Task statement:
Return the following from the records below: each line, word for word, starting with the line that contains "Definition numbered_profile (i" and going on through the line that contains "Definition plain_main_loop (fuel", with nothing outside that range.

[Data items]
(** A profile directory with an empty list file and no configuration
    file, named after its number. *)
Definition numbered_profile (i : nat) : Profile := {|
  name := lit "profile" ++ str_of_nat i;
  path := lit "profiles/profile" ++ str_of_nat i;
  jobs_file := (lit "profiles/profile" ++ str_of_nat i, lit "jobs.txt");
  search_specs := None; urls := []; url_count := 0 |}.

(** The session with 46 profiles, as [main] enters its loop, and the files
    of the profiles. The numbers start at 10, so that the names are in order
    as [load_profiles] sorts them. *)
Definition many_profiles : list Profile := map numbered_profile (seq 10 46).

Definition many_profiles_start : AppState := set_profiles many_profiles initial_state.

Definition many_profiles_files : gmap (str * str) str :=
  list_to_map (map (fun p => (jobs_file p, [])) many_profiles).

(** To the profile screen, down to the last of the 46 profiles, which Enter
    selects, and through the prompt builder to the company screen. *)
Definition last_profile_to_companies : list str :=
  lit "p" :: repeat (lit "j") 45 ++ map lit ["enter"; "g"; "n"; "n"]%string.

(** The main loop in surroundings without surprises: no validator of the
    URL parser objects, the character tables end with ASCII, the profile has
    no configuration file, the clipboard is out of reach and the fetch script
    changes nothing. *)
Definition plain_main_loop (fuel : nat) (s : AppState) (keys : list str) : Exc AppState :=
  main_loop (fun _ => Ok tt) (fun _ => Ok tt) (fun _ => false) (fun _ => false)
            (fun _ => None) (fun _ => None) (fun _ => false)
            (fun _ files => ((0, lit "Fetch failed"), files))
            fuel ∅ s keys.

...

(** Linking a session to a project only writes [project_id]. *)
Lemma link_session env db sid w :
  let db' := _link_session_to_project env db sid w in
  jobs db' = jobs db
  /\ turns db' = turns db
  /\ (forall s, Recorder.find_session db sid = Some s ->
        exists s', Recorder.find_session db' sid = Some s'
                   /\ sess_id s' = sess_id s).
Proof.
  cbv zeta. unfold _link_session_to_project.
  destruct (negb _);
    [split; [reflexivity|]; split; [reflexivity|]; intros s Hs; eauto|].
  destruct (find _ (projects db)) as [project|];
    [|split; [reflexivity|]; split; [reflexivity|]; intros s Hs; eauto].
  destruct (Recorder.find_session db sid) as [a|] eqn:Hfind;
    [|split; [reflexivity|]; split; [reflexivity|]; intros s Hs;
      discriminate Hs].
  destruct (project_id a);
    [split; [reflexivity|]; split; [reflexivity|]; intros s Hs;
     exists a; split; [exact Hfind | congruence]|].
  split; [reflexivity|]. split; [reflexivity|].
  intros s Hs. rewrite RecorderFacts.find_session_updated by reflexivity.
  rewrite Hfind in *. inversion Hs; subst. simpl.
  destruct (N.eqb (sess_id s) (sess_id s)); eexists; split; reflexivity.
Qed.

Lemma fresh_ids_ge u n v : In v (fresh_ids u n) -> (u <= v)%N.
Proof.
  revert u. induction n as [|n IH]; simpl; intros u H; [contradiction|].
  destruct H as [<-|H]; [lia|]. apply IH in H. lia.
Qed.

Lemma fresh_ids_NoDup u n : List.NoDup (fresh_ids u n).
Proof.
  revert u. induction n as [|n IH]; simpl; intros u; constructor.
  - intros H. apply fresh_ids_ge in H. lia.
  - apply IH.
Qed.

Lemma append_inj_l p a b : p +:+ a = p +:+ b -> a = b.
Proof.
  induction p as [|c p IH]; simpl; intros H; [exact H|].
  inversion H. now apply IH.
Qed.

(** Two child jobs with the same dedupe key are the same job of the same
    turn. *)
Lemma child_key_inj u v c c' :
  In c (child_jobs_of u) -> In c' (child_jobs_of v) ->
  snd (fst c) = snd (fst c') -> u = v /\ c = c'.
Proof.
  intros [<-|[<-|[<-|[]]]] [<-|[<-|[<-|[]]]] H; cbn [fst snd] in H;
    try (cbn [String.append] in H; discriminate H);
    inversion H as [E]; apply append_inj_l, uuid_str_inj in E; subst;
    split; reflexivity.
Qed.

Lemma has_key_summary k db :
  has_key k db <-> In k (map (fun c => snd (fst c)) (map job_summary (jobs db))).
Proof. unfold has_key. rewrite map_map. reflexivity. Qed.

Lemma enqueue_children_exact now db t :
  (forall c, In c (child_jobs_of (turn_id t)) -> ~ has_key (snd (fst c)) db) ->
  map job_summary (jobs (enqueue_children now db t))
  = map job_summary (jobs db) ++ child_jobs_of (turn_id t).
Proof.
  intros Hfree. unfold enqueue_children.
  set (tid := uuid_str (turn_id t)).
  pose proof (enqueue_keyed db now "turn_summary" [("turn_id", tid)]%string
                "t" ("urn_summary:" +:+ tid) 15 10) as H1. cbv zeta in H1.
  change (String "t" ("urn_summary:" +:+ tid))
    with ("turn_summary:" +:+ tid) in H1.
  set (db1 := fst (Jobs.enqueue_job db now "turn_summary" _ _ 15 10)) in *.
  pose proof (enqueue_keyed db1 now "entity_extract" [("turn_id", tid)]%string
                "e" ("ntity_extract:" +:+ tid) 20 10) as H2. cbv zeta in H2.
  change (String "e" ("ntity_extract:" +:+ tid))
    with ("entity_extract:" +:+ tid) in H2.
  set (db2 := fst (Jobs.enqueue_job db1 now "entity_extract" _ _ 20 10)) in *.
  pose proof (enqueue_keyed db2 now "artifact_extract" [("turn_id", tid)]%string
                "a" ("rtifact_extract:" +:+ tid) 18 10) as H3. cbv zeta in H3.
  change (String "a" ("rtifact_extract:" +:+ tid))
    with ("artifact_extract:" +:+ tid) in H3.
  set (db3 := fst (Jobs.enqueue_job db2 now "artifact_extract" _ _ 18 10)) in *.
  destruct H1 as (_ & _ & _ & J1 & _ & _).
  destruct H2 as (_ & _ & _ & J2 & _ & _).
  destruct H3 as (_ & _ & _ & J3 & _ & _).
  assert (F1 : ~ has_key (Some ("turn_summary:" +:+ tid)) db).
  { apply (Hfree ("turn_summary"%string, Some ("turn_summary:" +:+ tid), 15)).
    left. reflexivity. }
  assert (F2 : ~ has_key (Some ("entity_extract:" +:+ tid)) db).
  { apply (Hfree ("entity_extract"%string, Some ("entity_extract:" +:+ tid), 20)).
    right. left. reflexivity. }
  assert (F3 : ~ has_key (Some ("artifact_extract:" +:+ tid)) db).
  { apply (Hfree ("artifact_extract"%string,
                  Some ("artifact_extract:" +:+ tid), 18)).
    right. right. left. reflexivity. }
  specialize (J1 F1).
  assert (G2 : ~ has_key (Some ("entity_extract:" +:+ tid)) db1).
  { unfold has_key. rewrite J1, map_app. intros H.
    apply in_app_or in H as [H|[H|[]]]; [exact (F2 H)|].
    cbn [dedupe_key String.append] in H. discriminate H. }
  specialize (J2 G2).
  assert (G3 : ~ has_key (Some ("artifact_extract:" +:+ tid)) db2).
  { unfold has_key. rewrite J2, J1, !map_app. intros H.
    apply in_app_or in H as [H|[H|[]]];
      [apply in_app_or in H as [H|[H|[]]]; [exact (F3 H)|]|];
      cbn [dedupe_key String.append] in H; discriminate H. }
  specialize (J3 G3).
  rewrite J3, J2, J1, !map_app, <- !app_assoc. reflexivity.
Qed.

---

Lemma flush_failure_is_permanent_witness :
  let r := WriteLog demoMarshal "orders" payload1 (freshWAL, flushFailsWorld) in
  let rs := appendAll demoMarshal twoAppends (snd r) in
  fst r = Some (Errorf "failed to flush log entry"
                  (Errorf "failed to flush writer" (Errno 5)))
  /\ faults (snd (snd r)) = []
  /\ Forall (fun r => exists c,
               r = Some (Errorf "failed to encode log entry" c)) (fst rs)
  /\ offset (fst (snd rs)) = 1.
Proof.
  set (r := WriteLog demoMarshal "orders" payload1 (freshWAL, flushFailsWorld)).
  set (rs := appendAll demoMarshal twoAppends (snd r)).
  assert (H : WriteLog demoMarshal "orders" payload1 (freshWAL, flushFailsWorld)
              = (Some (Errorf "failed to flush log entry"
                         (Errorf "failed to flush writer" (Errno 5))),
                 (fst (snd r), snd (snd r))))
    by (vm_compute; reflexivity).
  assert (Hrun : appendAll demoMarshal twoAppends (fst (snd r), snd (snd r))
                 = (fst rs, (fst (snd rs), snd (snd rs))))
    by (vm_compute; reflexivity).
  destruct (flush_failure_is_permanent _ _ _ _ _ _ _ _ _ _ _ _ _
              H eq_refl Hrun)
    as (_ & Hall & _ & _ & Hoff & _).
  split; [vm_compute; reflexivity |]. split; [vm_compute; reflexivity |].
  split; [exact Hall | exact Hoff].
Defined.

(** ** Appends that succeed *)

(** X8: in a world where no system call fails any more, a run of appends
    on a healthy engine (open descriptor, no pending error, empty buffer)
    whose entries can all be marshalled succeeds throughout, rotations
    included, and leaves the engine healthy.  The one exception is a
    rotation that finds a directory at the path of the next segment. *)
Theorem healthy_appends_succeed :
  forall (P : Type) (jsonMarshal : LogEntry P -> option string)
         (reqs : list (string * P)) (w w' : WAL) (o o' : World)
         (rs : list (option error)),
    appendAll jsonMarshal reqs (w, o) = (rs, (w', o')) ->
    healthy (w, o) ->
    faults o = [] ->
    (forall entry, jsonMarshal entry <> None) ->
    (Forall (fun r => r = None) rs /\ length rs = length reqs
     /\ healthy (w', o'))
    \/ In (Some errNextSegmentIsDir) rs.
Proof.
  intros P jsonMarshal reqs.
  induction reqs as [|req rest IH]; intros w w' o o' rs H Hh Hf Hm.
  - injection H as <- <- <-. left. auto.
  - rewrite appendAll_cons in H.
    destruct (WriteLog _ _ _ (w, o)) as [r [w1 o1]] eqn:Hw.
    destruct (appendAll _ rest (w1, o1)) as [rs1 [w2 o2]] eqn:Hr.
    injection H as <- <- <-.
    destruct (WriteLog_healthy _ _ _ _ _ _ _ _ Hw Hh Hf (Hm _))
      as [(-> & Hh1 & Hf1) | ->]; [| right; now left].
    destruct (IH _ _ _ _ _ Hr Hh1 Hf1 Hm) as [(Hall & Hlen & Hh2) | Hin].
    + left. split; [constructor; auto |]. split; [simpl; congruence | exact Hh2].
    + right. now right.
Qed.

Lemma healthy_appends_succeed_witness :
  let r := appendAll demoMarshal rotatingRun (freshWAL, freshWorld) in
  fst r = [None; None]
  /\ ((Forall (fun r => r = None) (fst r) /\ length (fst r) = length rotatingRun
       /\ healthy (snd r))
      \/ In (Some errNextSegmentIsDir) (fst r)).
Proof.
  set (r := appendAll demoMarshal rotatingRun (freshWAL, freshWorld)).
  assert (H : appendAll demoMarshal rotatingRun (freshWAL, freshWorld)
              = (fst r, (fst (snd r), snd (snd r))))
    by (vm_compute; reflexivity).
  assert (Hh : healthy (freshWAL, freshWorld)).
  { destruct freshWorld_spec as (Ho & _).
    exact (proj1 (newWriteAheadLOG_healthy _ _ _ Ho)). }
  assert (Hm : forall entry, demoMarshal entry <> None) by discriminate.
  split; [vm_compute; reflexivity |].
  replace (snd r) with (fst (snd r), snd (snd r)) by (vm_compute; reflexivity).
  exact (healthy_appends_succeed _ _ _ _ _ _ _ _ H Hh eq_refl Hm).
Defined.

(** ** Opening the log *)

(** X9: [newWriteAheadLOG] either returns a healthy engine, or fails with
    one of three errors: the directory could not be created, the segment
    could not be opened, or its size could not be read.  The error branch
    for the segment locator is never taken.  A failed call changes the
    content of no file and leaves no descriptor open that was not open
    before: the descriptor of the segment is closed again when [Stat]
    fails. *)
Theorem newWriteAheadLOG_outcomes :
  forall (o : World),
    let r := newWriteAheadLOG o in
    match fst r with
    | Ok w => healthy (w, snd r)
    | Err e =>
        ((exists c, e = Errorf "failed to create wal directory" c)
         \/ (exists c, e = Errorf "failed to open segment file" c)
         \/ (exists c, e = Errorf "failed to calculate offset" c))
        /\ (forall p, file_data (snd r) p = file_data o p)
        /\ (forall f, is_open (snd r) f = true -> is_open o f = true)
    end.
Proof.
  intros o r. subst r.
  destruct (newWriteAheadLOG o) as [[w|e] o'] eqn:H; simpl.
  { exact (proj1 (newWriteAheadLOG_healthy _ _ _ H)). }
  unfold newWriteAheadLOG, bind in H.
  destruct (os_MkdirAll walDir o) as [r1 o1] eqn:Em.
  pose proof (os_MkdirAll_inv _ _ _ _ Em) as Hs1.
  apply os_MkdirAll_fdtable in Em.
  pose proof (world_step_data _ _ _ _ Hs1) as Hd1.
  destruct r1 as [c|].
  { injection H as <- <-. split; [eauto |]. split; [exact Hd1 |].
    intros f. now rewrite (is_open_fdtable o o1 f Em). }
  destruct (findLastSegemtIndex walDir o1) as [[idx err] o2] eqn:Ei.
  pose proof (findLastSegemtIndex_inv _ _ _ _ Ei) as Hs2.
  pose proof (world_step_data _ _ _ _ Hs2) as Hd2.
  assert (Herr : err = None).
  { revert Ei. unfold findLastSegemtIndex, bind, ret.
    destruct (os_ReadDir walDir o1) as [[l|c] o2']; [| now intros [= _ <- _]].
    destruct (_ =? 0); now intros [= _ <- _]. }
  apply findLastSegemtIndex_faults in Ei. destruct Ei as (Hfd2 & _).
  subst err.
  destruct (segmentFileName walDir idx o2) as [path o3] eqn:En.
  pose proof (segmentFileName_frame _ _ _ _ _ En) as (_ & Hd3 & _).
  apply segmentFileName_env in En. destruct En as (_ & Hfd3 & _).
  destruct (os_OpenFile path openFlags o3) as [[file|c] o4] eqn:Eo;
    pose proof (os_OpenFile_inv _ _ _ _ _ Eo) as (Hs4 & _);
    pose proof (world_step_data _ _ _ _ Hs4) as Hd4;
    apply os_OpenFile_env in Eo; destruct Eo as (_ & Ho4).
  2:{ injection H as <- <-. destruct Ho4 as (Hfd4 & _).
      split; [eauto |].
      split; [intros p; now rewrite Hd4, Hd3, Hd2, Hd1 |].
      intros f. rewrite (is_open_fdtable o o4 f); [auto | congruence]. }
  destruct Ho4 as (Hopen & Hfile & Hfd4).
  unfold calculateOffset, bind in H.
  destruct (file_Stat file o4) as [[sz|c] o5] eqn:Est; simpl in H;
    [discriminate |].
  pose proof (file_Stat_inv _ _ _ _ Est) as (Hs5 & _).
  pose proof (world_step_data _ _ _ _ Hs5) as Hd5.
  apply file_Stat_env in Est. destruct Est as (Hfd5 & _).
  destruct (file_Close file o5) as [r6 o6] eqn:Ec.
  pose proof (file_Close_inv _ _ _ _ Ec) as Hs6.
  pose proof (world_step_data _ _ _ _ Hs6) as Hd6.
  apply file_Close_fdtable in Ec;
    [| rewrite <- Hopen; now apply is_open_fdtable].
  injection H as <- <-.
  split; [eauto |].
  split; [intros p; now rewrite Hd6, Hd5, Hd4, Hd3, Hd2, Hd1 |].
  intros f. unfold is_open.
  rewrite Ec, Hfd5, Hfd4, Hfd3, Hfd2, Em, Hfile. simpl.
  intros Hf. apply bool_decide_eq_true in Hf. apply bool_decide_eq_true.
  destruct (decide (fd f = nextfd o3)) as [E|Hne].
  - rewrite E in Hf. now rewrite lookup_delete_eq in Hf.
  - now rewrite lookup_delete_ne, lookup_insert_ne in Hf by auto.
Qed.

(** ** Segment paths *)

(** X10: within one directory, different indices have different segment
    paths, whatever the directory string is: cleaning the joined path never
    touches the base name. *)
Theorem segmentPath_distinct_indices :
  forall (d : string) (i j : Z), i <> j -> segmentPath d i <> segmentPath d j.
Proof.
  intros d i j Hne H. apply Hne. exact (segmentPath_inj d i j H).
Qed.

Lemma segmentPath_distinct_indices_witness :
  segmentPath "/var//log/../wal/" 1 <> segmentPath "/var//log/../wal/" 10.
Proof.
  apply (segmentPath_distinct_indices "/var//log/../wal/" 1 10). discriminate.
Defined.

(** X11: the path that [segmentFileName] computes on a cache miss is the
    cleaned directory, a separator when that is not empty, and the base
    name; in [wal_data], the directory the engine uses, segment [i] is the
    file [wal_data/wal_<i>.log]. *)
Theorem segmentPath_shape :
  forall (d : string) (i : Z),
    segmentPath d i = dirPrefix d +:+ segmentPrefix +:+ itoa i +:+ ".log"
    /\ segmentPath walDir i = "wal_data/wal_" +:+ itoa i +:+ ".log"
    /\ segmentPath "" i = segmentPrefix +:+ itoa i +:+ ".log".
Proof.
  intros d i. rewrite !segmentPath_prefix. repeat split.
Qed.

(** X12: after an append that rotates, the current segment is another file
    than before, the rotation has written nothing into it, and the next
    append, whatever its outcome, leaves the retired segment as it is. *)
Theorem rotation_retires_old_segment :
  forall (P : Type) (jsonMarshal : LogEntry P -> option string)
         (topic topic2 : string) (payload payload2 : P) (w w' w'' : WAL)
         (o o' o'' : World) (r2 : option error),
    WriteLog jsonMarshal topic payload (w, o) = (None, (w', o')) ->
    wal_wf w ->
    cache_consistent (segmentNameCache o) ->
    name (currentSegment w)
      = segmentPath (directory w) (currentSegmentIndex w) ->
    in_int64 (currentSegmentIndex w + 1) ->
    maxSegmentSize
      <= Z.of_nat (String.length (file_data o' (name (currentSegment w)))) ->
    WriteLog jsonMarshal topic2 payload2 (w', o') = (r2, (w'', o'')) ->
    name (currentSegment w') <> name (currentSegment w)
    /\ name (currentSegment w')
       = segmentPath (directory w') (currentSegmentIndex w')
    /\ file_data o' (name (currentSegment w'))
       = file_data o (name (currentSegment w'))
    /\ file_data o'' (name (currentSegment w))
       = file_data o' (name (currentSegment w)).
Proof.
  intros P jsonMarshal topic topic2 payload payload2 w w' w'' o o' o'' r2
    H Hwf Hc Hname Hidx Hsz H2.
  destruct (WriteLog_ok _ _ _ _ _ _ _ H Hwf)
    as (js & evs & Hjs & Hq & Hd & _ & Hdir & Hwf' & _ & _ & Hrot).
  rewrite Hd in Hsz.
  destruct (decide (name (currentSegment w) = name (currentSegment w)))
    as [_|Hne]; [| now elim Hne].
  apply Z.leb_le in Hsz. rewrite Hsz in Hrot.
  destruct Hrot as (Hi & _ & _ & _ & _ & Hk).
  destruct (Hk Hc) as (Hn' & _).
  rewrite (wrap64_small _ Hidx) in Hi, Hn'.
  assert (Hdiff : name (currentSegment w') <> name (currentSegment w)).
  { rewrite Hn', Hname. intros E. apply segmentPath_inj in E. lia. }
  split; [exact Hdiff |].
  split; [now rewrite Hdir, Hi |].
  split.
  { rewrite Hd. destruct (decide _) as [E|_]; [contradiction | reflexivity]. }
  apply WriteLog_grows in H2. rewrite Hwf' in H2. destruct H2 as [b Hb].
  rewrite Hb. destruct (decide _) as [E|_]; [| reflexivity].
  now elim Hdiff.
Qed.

Exercise output:
Definition numbered_profile (i : nat) : Profile := {|
  name := lit "profile" ++ str_of_nat i;
  path := lit "profiles/profile" ++ str_of_nat i;
  jobs_file := (lit "profiles/profile" ++ str_of_nat i, lit "jobs.txt");
  search_specs := None; urls := []; url_count := 0 |}.

(** The session with 46 profiles, as [main] enters its loop, and the files
    of the profiles. The numbers start at 10, so that the names are in order
    as [load_profiles] sorts them. *)
Definition many_profiles : list Profile := map numbered_profile (seq 10 46).

Definition many_profiles_start : AppState := set_profiles many_profiles initial_state.

Definition many_profiles_files : gmap (str * str) str :=
  list_to_map (map (fun p => (jobs_file p, [])) many_profiles).

(** To the profile screen, down to the last of the 46 profiles, which Enter
    selects, and through the prompt builder to the company screen. *)
Definition last_profile_to_companies : list str :=
  lit "p" :: repeat (lit "j") 45 ++ map lit ["enter"; "g"; "n"; "n"]%string.

(** The main loop in surroundings without surprises: no validator of the
    URL parser objects, the character tables end with ASCII, the profile has
    no configuration file, the clipboard is out of reach and the fetch script
    changes nothing. *)
Definition plain_main_loop (fuel : nat) (s : AppState) (keys : list str) : Exc AppState :=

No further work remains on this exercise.